• Task statement:
Copy out the full set of records. Keep every word the same.

• Stored entries:
- - -

(* ===== verification/CapabilityLoop.v ===== *)
(** * What the capability-separated loop guarantees

    The verifier accepts genuine, fresh observations and never one twice; a call
    asks the PLC at most once; and COMPLETED means that every link from the signed
    pre-observation to the signed post-observation holds. *)
From stdpp Require Import sorting.
From S2P Require Import Prelude PyFloat PyStr PyTime PyJson Sha256 Crypto Models.
From S2P Require Import Delegation Replay Policy Safety Evidence Admission Gateway.
From S2P Require Import PhysicalModels PhysicalControl CapabilityModels DurableReplay SemanticReplay CapabilityPlc.
From S2P Require Import CapabilityControl.

(** The conditions of a table of flags, none raised. *)
Fixpoint all_clear (flags : list (bool * string)) : Prop :=
  match flags with [] => True | f :: flags => f.1 = false ∧ all_clear flags end.
Lemma collect_all_clear flags : collect flags = [] ↔ all_clear flags.
Proof.
  rewrite collect_nil. induction flags as [|f flags IH]; cbn; [done|].
  rewrite Forall_cons. by rewrite IH.
Qed.
Lemma all_clear_app a b : all_clear (a ++ b) ↔ all_clear a ∧ all_clear b.
Proof. induction a as [|f a IH]; cbn; [naive_solver|]. rewrite IH. naive_solver. Qed.

Section capability_loop.
Context {ED : Ed25519} {E : Env} {TE : TokenEnv} {XA : ExnAttributes}.
Context {DSt : ModelDump PhysicalStateSnapshot} {DCo : ModelDump PhysicalControlCommand}
  {DAs : ModelDump CandidateAssessment} {DPe : ModelDump ExecutionPermit}
  {DOb : ModelDump SignedObservationEnvelope} {DRq : ModelDump CapabilityActionRequest}
  {DCp : ModelDump CapabilityExecutionPermit} {DPa : ModelDump PlcCommandAcknowledgment}.
Context {I P G : Type} {HI : IdentityVerifier I} {HP : PolicyEngine P} {HG : AdmissionGate G}.
Context {DG : ModelDump DelegationGrant} {DP : ModelDump ActionProposal} {DD : ModelDump Decision}
  {DS : ModelDump SystemState} {DA : ModelDump DegradedAdmissionResult}.

(** ** Accepted observations *)
Record observation_genuine (v : SignedObservationVerifier) (o : SignedObservationEnvelope) (at_ : datetime) :
    Prop := {
  og_signed : observation_verify o (oi_public_key (ov_observer_info v)) = Ok true;
  og_source : observer_id o = oi_observer_id (ov_observer_info v)
    ∧ observer_key_id o = oi_key_id (ov_observer_info v)
    ∧ observer_boot_epoch o = oi_boot_epoch (ov_observer_info v);
  og_plant : ps_observation_source_id (snapshot o) = pi_observation_source_id (ov_plant_info v)
    ∧ ps_model_digest (snapshot o) = pi_model_digest (ov_plant_info v)
    ∧ ps_simulator_version (snapshot o) = pi_simulator_version (ov_plant_info v)
    ∧ verify_digest (snapshot o) = Ok true;
  og_fresh : (0 <= dt_sub at_ (captured_at o) <= ov_maximum_age v)%Z;
  og_new : (ov_last_sequence v < observer_sequence o)%Z ∧ challenge_nonce o ∉ ov_accepted_challenges v;
}.
Lemma common_flags_clear v o at_ flags :
  common_flags v o at_ = Ok flags → all_clear flags → observation_genuine v o at_.
Proof using Type.
  unfold common_flags. intros H. apply result_bind_Ok in H as (signed & Hs & H).
  apply result_bind_Ok in H as (valid & Hv & H). injection H as <-. cbn [all_clear fst].
  intros H. destruct_and?. repeat match goal with H : (_ && _) = false |- _ => apply andb_false_iff in H end.
  bool_split. subst. split; split_and?; try done. destruct_or?; bool_split; lia.
Qed.

(** The observation a request refers to. *)
Record pre_bound (o : SignedObservationEnvelope) (rq : CapabilityActionRequest) : Prop := {
  pb_phase : so_phase o = PRE_AUTHORIZATION;
  pb_ids : observation_id o = rq_observation_id rq
    ∧ envelope_digest o = CapabilityModels.observation_envelope_digest rq
    ∧ challenge_nonce o = observation_challenge_nonce rq ∧ so_correlation_id o = correlation_id rq;
  pb_proposal : observed_state_version (rq_proposal rq) = ps_state_version (snapshot o)
    ∧ dt_eqb (proposal_observed_at (rq_proposal rq)) (ps_observed_at (snapshot o)) = true;
}.
(** The readback of an acknowledged command. *)
Record post_bound (o : SignedObservationEnvelope) (rq : CapabilityActionRequest) (permit : CapabilityExecutionPermit)
    (ack : PlcCommandAcknowledgment) (nonce : string) : Prop := {
  po_phase : so_phase o = POST_DISPATCH;
  po_transaction : so_correlation_id o = correlation_id rq ∧ challenge_nonce o = nonce
    ∧ so_permit_id o = Some (permit_id (base_permit permit))
    ∧ so_command_digest o = Some (pm_command_digest (base_permit permit));
  po_acknowledgment : ∃ ad, pa_digest ack = Ok ad ∧ plc_acknowledgment_digest o = Some ad;
  po_predecessor : previous_envelope_digest o = Some (cp_observation_envelope_digest permit);
  po_time : (dt_utc (acknowledged_at ack) <= dt_utc (captured_at o))%Z;
}.

Lemma settle_run o flags v r v' :
  settle o flags v = (r, v') →
  r = Ok [] ∧ all_clear flags ∧ v' = accept_observation o v ∨ (∃ rs, r = Ok rs ∧ rs ≠ []) ∧ v' = v.
Proof using Type.
  unfold settle. destruct (collect flags) as [|x l] eqn:Hc.
  - intros [= <- <-]. left. by rewrite <- collect_all_clear.
  - intros [= <- <-]. right. split; [by exists (x :: l)|done].
Qed.
Lemma verify_pre_run o rq at_ v r v' :
  verify_pre o rq at_ v = (r, v') →
  r = Ok [] ∧ observation_genuine v o at_ ∧ pre_bound o rq ∧ v' = accept_observation o v
  ∨ r ≠ Ok [] ∧ v' = v.
Proof using Type.
  unfold verify_pre. intros H. apply M_bind_case in H as [(e & -> & [=])|(v0 & v1 & [= <- <-] & H)].
  apply M_bind_case in H as [(e & -> & H)|(common & v1 & [Hc ->]%lift_Ok & H)]; [right; by injection H as _ <-|].
  apply settle_run in H as [(-> & [H1 H2]%all_clear_app & ->)|[(rs & -> & Hne) ->]]; [left|right; split; congruence].
  split_and!; [done|by eapply common_flags_clear| |done].
  cbn [all_clear fst] in H2. destruct_and?. bool_split. split; split_and?; done.
Qed.
Lemma verify_post_run o rq permit ack nonce at_ v r v' :
  verify_post o rq permit ack nonce at_ v = (r, v') →
  r = Ok [] ∧ observation_genuine v o at_ ∧ post_bound o rq permit ack nonce ∧ v' = accept_observation o v
  ∨ r ≠ Ok [] ∧ v' = v.
Proof using Type.
  unfold verify_post. intros H. apply M_bind_case in H as [(e & -> & [=])|(v0 & v1 & [= <- <-] & H)].
  apply M_bind_case in H as [(e & -> & H)|(common & v1 & [Hc ->]%lift_Ok & H)]; [right; by injection H as _ <-|].
  apply M_bind_case in H as [(e & -> & H)|(ad & v1 & [Ha ->]%lift_Ok & H)]; [right; by injection H as _ <-|].
  apply settle_run in H as [(-> & [H1 H2]%all_clear_app & ->)|[(rs & -> & Hne) ->]]; [left|right; split; congruence].
  split_and!; [done|by eapply common_flags_clear| |done].
  cbn [all_clear fst] in H2. unfold dt_ltb in H2. destruct_and?. bool_split. split; split_and?; eauto.
Qed.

- - -

• Exercise result:
(* ===== verification/CapabilityLoop.v ===== *)
(** * What the capability-separated loop guarantees

    The verifier accepts genuine, fresh observations and never one twice; a call
    asks the PLC at most once; and COMPLETED means that every link from the signed
    pre-observation to the signed post-observation holds. *)
From stdpp Require Import sorting.
From S2P Require Import Prelude PyFloat PyStr PyTime PyJson Sha256 Crypto Models.
From S2P Require Import Delegation Replay Policy Safety Evidence Admission Gateway.
From S2P Require Import PhysicalModels PhysicalControl CapabilityModels DurableReplay SemanticReplay CapabilityPlc.
From S2P Require Import CapabilityControl.

(** The conditions of a table of flags, none raised. *)
Fixpoint all_clear (flags : list (bool * string)) : Prop :=
  match flags with [] => True | f :: flags => f.1 = false ∧ all_clear flags end.
Lemma collect_all_clear flags : collect flags = [] ↔ all_clear flags.
Proof.
  rewrite collect_nil. induction flags as [|f flags IH]; cbn; [done|].
  rewrite Forall_cons. by rewrite IH.
Qed.
Lemma all_clear_app a b : all_clear (a ++ b) ↔ all_clear a ∧ all_clear b.
Proof. induction a as [|f a IH]; cbn; [naive_solver|]. rewrite IH. naive_solver. Qed.

Section capability_loop.
Context {ED : Ed25519} {E : Env} {TE : TokenEnv} {XA : ExnAttributes}.
Context {DSt : ModelDump PhysicalStateSnapshot} {DCo : ModelDump PhysicalControlCommand}
  {DAs : ModelDump CandidateAssessment} {DPe : ModelDump ExecutionPermit}
  {DOb : ModelDump SignedObservationEnvelope} {DRq : ModelDump CapabilityActionRequest}
  {DCp : ModelDump CapabilityExecutionPermit} {DPa : ModelDump PlcCommandAcknowledgment}.
Context {I P G : Type} {HI : IdentityVerifier I} {HP : PolicyEngine P} {HG : AdmissionGate G}.
Context {DG : ModelDump DelegationGrant} {DP : ModelDump ActionProposal} {DD : ModelDump Decision}
  {DS : ModelDump SystemState} {DA : ModelDump DegradedAdmissionResult}.

(** ** Accepted observations *)
Record observation_genuine (v : SignedObservationVerifier) (o : SignedObservationEnvelope) (at_ : datetime) :
    Prop := {
  og_signed : observation_verify o (oi_public_key (ov_observer_info v)) = Ok true;
  og_source : observer_id o = oi_observer_id (ov_observer_info v)
    ∧ observer_key_id o = oi_key_id (ov_observer_info v)
    ∧ observer_boot_epoch o = oi_boot_epoch (ov_observer_info v);
  og_plant : ps_observation_source_id (snapshot o) = pi_observation_source_id (ov_plant_info v)
    ∧ ps_model_digest (snapshot o) = pi_model_digest (ov_plant_info v)
    ∧ ps_simulator_version (snapshot o) = pi_simulator_version (ov_plant_info v)
    ∧ verify_digest (snapshot o) = Ok true;
  og_fresh : (0 <= dt_sub at_ (captured_at o) <= ov_maximum_age v)%Z;
  og_new : (ov_last_sequence v < observer_sequence o)%Z ∧ challenge_nonce o ∉ ov_accepted_challenges v;
}.
Lemma common_flags_clear v o at_ flags :
  common_flags v o at_ = Ok flags → all_clear flags → observation_genuine v o at_.
Proof using Type.
  unfold common_flags. intros H. apply result_bind_Ok in H as (signed & Hs & H).
  apply result_bind_Ok in H as (valid & Hv & H). injection H as <-. cbn [all_clear fst].
  intros H. destruct_and?. repeat match goal with H : (_ && _) = false |- _ => apply andb_false_iff in H end.
  bool_split. subst. split; split_and?; try done. destruct_or?; bool_split; lia.
Qed.

(** The observation a request refers to. *)
Record pre_bound (o : SignedObservationEnvelope) (rq : CapabilityActionRequest) : Prop := {
  pb_phase : so_phase o = PRE_AUTHORIZATION;
  pb_ids : observation_id o = rq_observation_id rq
    ∧ envelope_digest o = CapabilityModels.observation_envelope_digest rq
    ∧ challenge_nonce o = observation_challenge_nonce rq ∧ so_correlation_id o = correlation_id rq;
  pb_proposal : observed_state_version (rq_proposal rq) = ps_state_version (snapshot o)
    ∧ dt_eqb (proposal_observed_at (rq_proposal rq)) (ps_observed_at (snapshot o)) = true;
}.
(** The readback of an acknowledged command. *)
Record post_bound (o : SignedObservationEnvelope) (rq : CapabilityActionRequest) (permit : CapabilityExecutionPermit)
    (ack : PlcCommandAcknowledgment) (nonce : string) : Prop := {
  po_phase : so_phase o = POST_DISPATCH;
  po_transaction : so_correlation_id o = correlation_id rq ∧ challenge_nonce o = nonce
    ∧ so_permit_id o = Some (permit_id (base_permit permit))
    ∧ so_command_digest o = Some (pm_command_digest (base_permit permit));
  po_acknowledgment : ∃ ad, pa_digest ack = Ok ad ∧ plc_acknowledgment_digest o = Some ad;
  po_predecessor : previous_envelope_digest o = Some (cp_observation_envelope_digest permit);
  po_time : (dt_utc (acknowledged_at ack) <= dt_utc (captured_at o))%Z;
}.

Lemma settle_run o flags v r v' :
  settle o flags v = (r, v') →
  r = Ok [] ∧ all_clear flags ∧ v' = accept_observation o v ∨ (∃ rs, r = Ok rs ∧ rs ≠ []) ∧ v' = v.
Proof using Type.
  unfold settle. destruct (collect flags) as [|x l] eqn:Hc.
  - intros [= <- <-]. left. by rewrite <- collect_all_clear.
  - intros [= <- <-]. right. split; [by exists (x :: l)|done].
Qed.
Lemma verify_pre_run o rq at_ v r v' :
  verify_pre o rq at_ v = (r, v') →
  r = Ok [] ∧ observation_genuine v o at_ ∧ pre_bound o rq ∧ v' = accept_observation o v
  ∨ r ≠ Ok [] ∧ v' = v.
Proof using Type.
  unfold verify_pre. intros H. apply M_bind_case in H as [(e & -> & [=])|(v0 & v1 & [= <- <-] & H)].
  apply M_bind_case in H as [(e & -> & H)|(common & v1 & [Hc ->]%lift_Ok & H)]; [right; by injection H as _ <-|].
  apply settle_run in H as [(-> & [H1 H2]%all_clear_app & ->)|[(rs & -> & Hne) ->]]; [left|right; split; congruence].
  split_and!; [done|by eapply common_flags_clear| |done].
  cbn [all_clear fst] in H2. destruct_and?. bool_split. split; split_and?; done.
Qed.
Lemma verify_post_run o rq permit ack nonce at_ v r v' :
  verify_post o rq permit ack nonce at_ v = (r, v') →
  r = Ok [] ∧ observation_genuine v o at_ ∧ post_bound o rq permit ack nonce ∧ v' = accept_observation o v
  ∨ r ≠ Ok [] ∧ v' = v.
Proof using Type.
  unfold verify_post. intros H. apply M_bind_case in H as [(e & -> & [=])|(v0 & v1 & [= <- <-] & H)].
  apply M_bind_case in H as [(e & -> & H)|(common & v1 & [Hc ->]%lift_Ok & H)]; [right; by injection H as _ <-|].
  apply M_bind_case in H as [(e & -> & H)|(ad & v1 & [Ha ->]%lift_Ok & H)]; [right; by injection H as _ <-|].
  apply settle_run in H as [(-> & [H1 H2]%all_clear_app & ->)|[(rs & -> & Hne) ->]]; [left|right; split; congruence].
  split_and!; [done|by eapply common_flags_clear| |done].
  cbn [all_clear fst] in H2. unfold dt_ltb in H2. destruct_and?. bool_split. split; split_and?; eauto.
Qed.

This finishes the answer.